Causal Discovery from Relational Data: Theory and Practice

Open Access
- Author:
- Lee, Sanghack
- Graduate Program:
- Information Sciences and Technology
- Degree:
- Doctor of Philosophy
- Document Type:
- Dissertation
- Date of Defense:
- January 22, 2018
- Committee Members:
- Vasant Gajanan Honavar, Dissertation Advisor/Co-Advisor
Vasant Gajanan Honavar, Committee Chair/Co-Chair
Clyde Lee Giles, Committee Member
John Yen, Committee Member
Bharath Kumar Sriperumbudur, Outside Member - Keywords:
- Causality
Causal Model
Graphical Models
Relational Data
Relational Model - Abstract:
- Discovery of causal relationships from observational and experimental data is a central problem with applications across multiple areas of scientific endeavor. There has been considerable progress over the past decades on algorithms for eliciting causal relationships through a set of conditional independence queries from data. Much of this work assumes that the data instances are independent and identically distributed (iid). However, in many real-world applications, because the underlying data exhibits a relational structure of the sort that is modeled in practice by an entity-relationship model, the iid assumption is violated. Motivated by the limitations of traditional approaches to learning causal relationships from relational data, a relational causal model is recently introduced. The key idea behind the relational causal model is that a cause and its effects are in a direct or indirect relationship that is reflected in the relational data. Traditional approaches for reasoning with and learning causal models from iid data cannot be trivially applied in the relational setting.

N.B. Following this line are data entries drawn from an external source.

(** [discard]: the index entry first, then the variants of a Vary index, then
    the chunk files and the entries of the shared store.  [rec] is [Discard]. *)
Definition discard_variants (rec : bucket → ID → option (option index_error * bucket)) d (m : Metadata B) : option bucket :=
  fold_left (λ od varyKey,
    d ← od;
    let oid := NewVirtualID (id_path (md_ID m)) varyKey in
    if equal_fold (HashStr oid) (HashStr (md_ID m)) then Some d else snd <$> rec d oid)
    (md_VirtualKey m) (Some d).

Definition remove_chunks d (m : Metadata B) : bucket :=
  b_with_files d (fold_left (λ fs i, delete (WPathSlice (md_ID m) (b_path d) i) fs) (bm_range (md_Chunks m)) (b_files d)).

Definition discard (rec : bucket → ID → option (option index_error * bucket)) d (m : Metadata B)
    : option (option index_error * bucket) :=
  let d := match index_Delete (b_db d) (id_hash (md_ID m)) with Ok db => b_with_db d db | Err _ => d end in
  d ← (if IsVary m && negb (bool_decide (md_VirtualKey m = [])) then discard_variants rec d m else Some d);
  (None,.) <$> kv_unregister (remove_chunks d m) (md_ID m).

(** Every level of the recursion removes an entry of the index: the size of the
    index is enough fuel. *)
Fixpoint Discard (fuel : nat) d (id : ID) : option (option index_error * bucket) :=
  match fuel with
  | O => None
  | S fuel' =>
      match index_Get (b_db d) (id_hash id) with
      | Err e => Some (Some e, d)
      | Ok m => discard (Discard fuel') d m
      end
  end.

(** [DiscardWithHash] reads the entry under the hash. *)
Definition DiscardWithHash (fuel : nat) d (hash : str) : option (option index_error * bucket) :=
  match index_Get (b_db d) hash with
  | Err e => Some (Some e, d)
  | Ok m => discard (Discard fuel) d m
  end.

Definition disk_Exist d (key : str) : bool := index_Exist (b_db d) key.

Definition disk_Remove d (id : ID) : option index_error * bucket :=
  match index_Delete (b_db d) (id_hash id) with Ok db => (None, b_with_db d db) | Err e => (Some e, d) end.

(** A chunk file that is written and closed.  On disk a temporary file is
    renamed; in memory an existing file is opened and written from its start, and
    what it holds beyond is kept; the empty bucket refuses. *)
Definition mem_write_chunk d (id : ID) (index : Z) (data : str) : bucket :=
  let path := WPathSlice id (b_path d) index in
  let old := match b_files d !! path with Some x => x | None => [] end in
  b_with_files d (<[path := data ++ drop (length data) old]> (b_files d)).

Definition write_chunk d (id : ID) (index : Z) (data : str) : option bucket :=
  match b_driver d with
  | Native => Some (b_with_files d (<[WPathSlice id (b_path d) index := data]> (b_files d)))
  | Memory => Some (mem_write_chunk d id index data)
  | Empty => None
  end.
Definition ReadChunkFile d (id : ID) (index : Z) : option str := b_files d !! WPathSlice id (b_path d) index.

(** One metadata entry that [loadLRU] finds at the start. *)
Definition load_entry (od : option bucket) (m : Metadata B) : option bucket :=
  d ← od;
  match Lfu.Set_ (b_cache d) (id_hash (md_ID m)) (NewMark (md_LastRefUnix m) (md_Refs m)) with
  | None => None
  | Some (ev, cache) => kv_register (b_with_cache d cache ev) (md_ID m)
  end.

Definition loadLRU d : option bucket :=
  match index_Iterate (b_db d) (λ od _ m, load_entry od m) (Some d) with Ok od => od | Err _ => Some d end.

(** ** memory.go *)

(** The entry of the cache is always set anew, after the index. *)
Definition mem_Store d (m : Metadata B) : option (option index_error * bucket) :=
  match index_Set (b_db d) (id_hash (md_ID m)) m with
  | Err e => Some (Some e, d)
  | Ok db =>
      match Lfu.Set_ (b_cache d) (id_hash (md_ID m)) (NewMark (md_LastRefUnix m) (md_Refs m)) with
      | None => None
      | Some (ev, cache) => (None,.) <$> kv_register (b_with_cache (b_with_db d db) cache ev) (md_ID m)
      end
  end.

Definition mem_Lookup d (id : ID) : result index_error (Metadata B) := index_Get (b_db d) (id_hash id).
Definition mem_Touch (now : Z) d (id : ID) : option bucket := fst <$> touch now false (λ _, false) d id.
Definition mem_Exist d (key : str) : bool := Lfu.Has (b_cache d) key.
Definition mem_Remove d (id : ID) : bucket := d.
Definition mem_Discard (fuel : nat) d (id : ID) : option (option index_error * bucket) := Discard fuel d id.

(** ** Any bucket *)

Definition b_Store d (m : Metadata B) : option (option index_error * bucket) :=
  match b_driver d with Native => disk_Store d m | Memory => mem_Store d m | Empty => Some (None, d) end.

Definition b_Lookup (now : Z) (hasMigration : bool) (hot : ID → bool) d (id : ID)
    : option (result index_error (Metadata B) * bucket * bool) :=
  match b_driver d with
  | Native => disk_Lookup now hasMigration hot d id
  | Memory => Some (mem_Lookup d id, d, false)
  | Empty => Some (Err KeyNotFound, d, false)
  end.

Definition b_Exist d (key : str) : bool :=
  match b_driver d with Native => disk_Exist d key | Memory => mem_Exist d key | Empty => false end.

(** [DiscardWithMessage] and [DiscardWithMetadata] call [Discard]. *)
Definition b_Discard (fuel : nat) d (id : ID) : option (option index_error * bucket) :=
  match b_driver d with Native => Discard fuel d id | Memory => mem_Discard fuel d id | Empty => Some (None, d) end.

Definition b_DiscardWithHash (fuel : nat) d (hash : str) : option (option index_error * bucket) :=
  match b_driver d with Empty => Some (None, d) | _ => DiscardWithHash fuel d hash end.

Definition b_Iterate {A} d (f : A → Metadata B → A) (s : A) : result index_error A :=
  match b_driver d with Empty => Ok s | _ => index_Iterate (b_db d) (λ s _ m, f s m) s end.

(** [Migrate] of the disk and of the memory bucket: the chunks are copied in
    order up to the first that cannot be read or written; then the metadata is
    stored, then the source is discarded.  The two buckets have one shared store:
    the one of the source. *)
Inductive migrate_error := IndexFailed (e : index_error) | ChunkFailed (i : Z).

Fixpoint copy_chunks (src dst : bucket) (id : ID) (chunks : list Z) : option Z * bucket :=
  match chunks with
  | [] => (None, dst)
  | i :: rest =>
      match ReadChunkFile src id i with
      | None => (Some i, dst)
      | Some data =>
          match write_chunk dst id i data with
          | None => (Some i, dst)
          | Some dst => copy_chunks src dst id rest
          end
      end
  end.

Definition disk_Migrate (fuel : nat) (src dst : bucket) (id : ID) : option (option migrate_error * bucket * bucket) :=
  match index_Get (b_db src) (id_hash id) with
  | Err e => Some (Some (IndexFailed e), src, dst)
  | Ok m =>
      match copy_chunks src (b_with_kv dst (b_kv src)) id (bm_range (md_Chunks m)) with
      | (Some i, dst) => Some (Some (ChunkFailed i), src, dst)
      | (None, dst) =>
          match b_Store dst m with
          | None => None
          | Some (e, dst) =>
              let src := b_with_kv src (b_kv dst) in
              match e with
              | Some e => Some (Some (IndexFailed e), src, dst)
              | None =>
                  match discard (Discard fuel) src m with
                  | None => None
                  | Some (e, src) => Some (option_map IndexFailed e, src, b_with_kv dst (b_kv src))
                  end
              end
          end
      end
  end.

(** The memory bucket has the same steps. *)
Definition mem_Migrate : nat → bucket → bucket → ID → option (option migrate_error * bucket * bucket) := disk_Migrate.

Definition Migrate (fuel : nat) (src dst : bucket) (id : ID) : option (option migrate_error * bucket * bucket) :=
  match b_driver src with
  | Empty => Some (None, src, dst)
  | Memory => mem_Migrate fuel src dst id
  | Native => disk_Migrate fuel src dst id
  end.
End bucket.
Arguments bucket D K : clear implicits.

(** ** The state of a bucket *)

Section theorems.
Context {D K B : Type} `{PebbleLaws D} `{PebbleLaws K} `{BitmapOps B} `{CodecLaws B}.
Variable url_host : str → option str.
Implicit Types d : bucket D K.

Definition b_index d : gmap (list ascii) (Metadata B) := index_view (b_db d).
Definition b_shared d : gmap (list ascii) (list ascii) := pb_view (b_kv d).

(** Every record of the index can be decoded and is filed under its own hash, the cache is well formed, and the
    counters of the domains are four bytes long. *)
Definition bucket_ok d : Prop :=
  (db_clean (B := B) (b_db d) ∧ ∀ k m, b_index d !! k = Some m → k = id_hash (md_ID m) ∧ id_wf (md_ID m))
  ∧ wf (b_cache d)
  ∧ (∀ k v, has_prefix domain_prefix k = true → b_shared d !! k = Some v → length v = 4%nat).

Lemma put_be32_length n : length (put_be32 n) = 4%nat.
Proof. unfold put_be32. by rewrite length_rev, le_bytes_length. Qed.

Lemma ix_not_domain d id : has_prefix domain_prefix (ix_key d id) = false.
Proof. unfold ix_key. by destruct (b_path d). Qed.

Lemma domain_not_ix x : has_prefix ix_prefix (domain_prefix ++ x) = false.
Proof. done. Qed.

(** A change of the shared store that keeps the counters well formed. *)
Definition shared_ok (kv : gmap (list ascii) (list ascii)) : Prop :=
  ∀ k v, has_prefix domain_prefix k = true → kv !! k = Some v → length v = 4%nat.

Lemma count_domain_ok op (kv : K) path : shared_ok (pb_view kv) →
  op = kv_Incr ∨ op = kv_Decr →
  ∃ kv', count_domain url_host op kv path = Some kv' ∧ shared_ok (pb_view kv')
  ∧ ∀ k, has_prefix ix_prefix k = true → pb_view kv' !! k = pb_view kv !! k.
Proof.
  intros Hok Hop. unfold count_domain. destruct (url_host path) as [host|]; [|by exists kv].
  assert (∃ n, counter_of kv (domain_prefix ++ host) = Some n) as [n Hn].
  { unfold counter_of. rewrite pb_get_view. destruct (pb_view kv !! _) as [v|] eqn:E; [|eauto]. unfold be32.
    rewrite (Hok _ v (has_prefix_app _ _) E). simpl. eauto. }
  assert (∃ x, op kv (domain_prefix ++ host) 1 = Some (put_counter kv (domain_prefix ++ host) x)) as [x ->].
  { destruct Hop as [-> | ->]; unfold kv_Incr, kv_Decr; rewrite Hn; simpl; eauto. }
  unfold put_counter. destruct (pb_set_view kv (domain_prefix ++ host) (put_be32 x)) as (kv' & -> & Hv).
  exists kv'. split; [done|]. split.
  - intros k v Hk. rewrite Hv. destruct (decide (k = domain_prefix ++ host)) as [->|Hne].
    + rewrite lookup_insert_eq. intros [= <-]. apply put_be32_length.
    + rewrite lookup_insert_ne by done. by apply Hok.
  - intros k Hk. rewrite Hv, lookup_insert_ne; [done|]. intros <-. by rewrite domain_not_ix in Hk.
Qed.

Lemma kv_register_ok d id : bucket_ok d → ∃ d', kv_register url_host d id = Some d' ∧ bucket_ok d'
  ∧ b_index d' = b_index d ∧ b_cache d' = b_cache d ∧ b_files d' = b_files d ∧ b_conf d' = b_conf d
  ∧ ∀ k, has_prefix ix_prefix k = true → b_shared d' !! k = <[ix_key d id := id_hash id]> (b_shared d) !! k.
Proof.
  intros (Hi & Hc & Hk). unfold kv_register.
  destruct (count_domain_ok kv_Incr (b_kv d) (id_path id)) as (kv & -> & Hok & Hix); [done|by left|]. simpl. unfold kv_Set.
  destruct (pb_set_view kv (ix_key d id) (id_hash id)) as (kv' & -> & Hv).
  eexists. split; [reflexivity|]. split; [|do 4 (split; [done|])].
  - split; [done|]. split; [done|]. intros k v Hp. unfold b_shared. simpl. rewrite Hv.
    destruct (decide (k = ix_key d id)) as [->|Hne]; [by rewrite ix_not_domain in Hp|].
    rewrite lookup_insert_ne by done. by apply Hok.
  - intros k Hp. unfold b_shared. simpl. rewrite Hv, !lookup_insert. case_decide; [done|]. by apply Hix.
Qed.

Against this background, this dissertation investigates a set of closely related research problems having to do with causal inference with relational data: (i) characterizing the conditional independence relations that hold in a given relational causal model, (ii) sound and complete learning of the structure of a relational causal model using an independence oracle, (iii) measuring the strength of conditional dependence and testing conditional independence among relational variables from relational data, and (iv) robustly learning the structure of a relational causal model from relational data.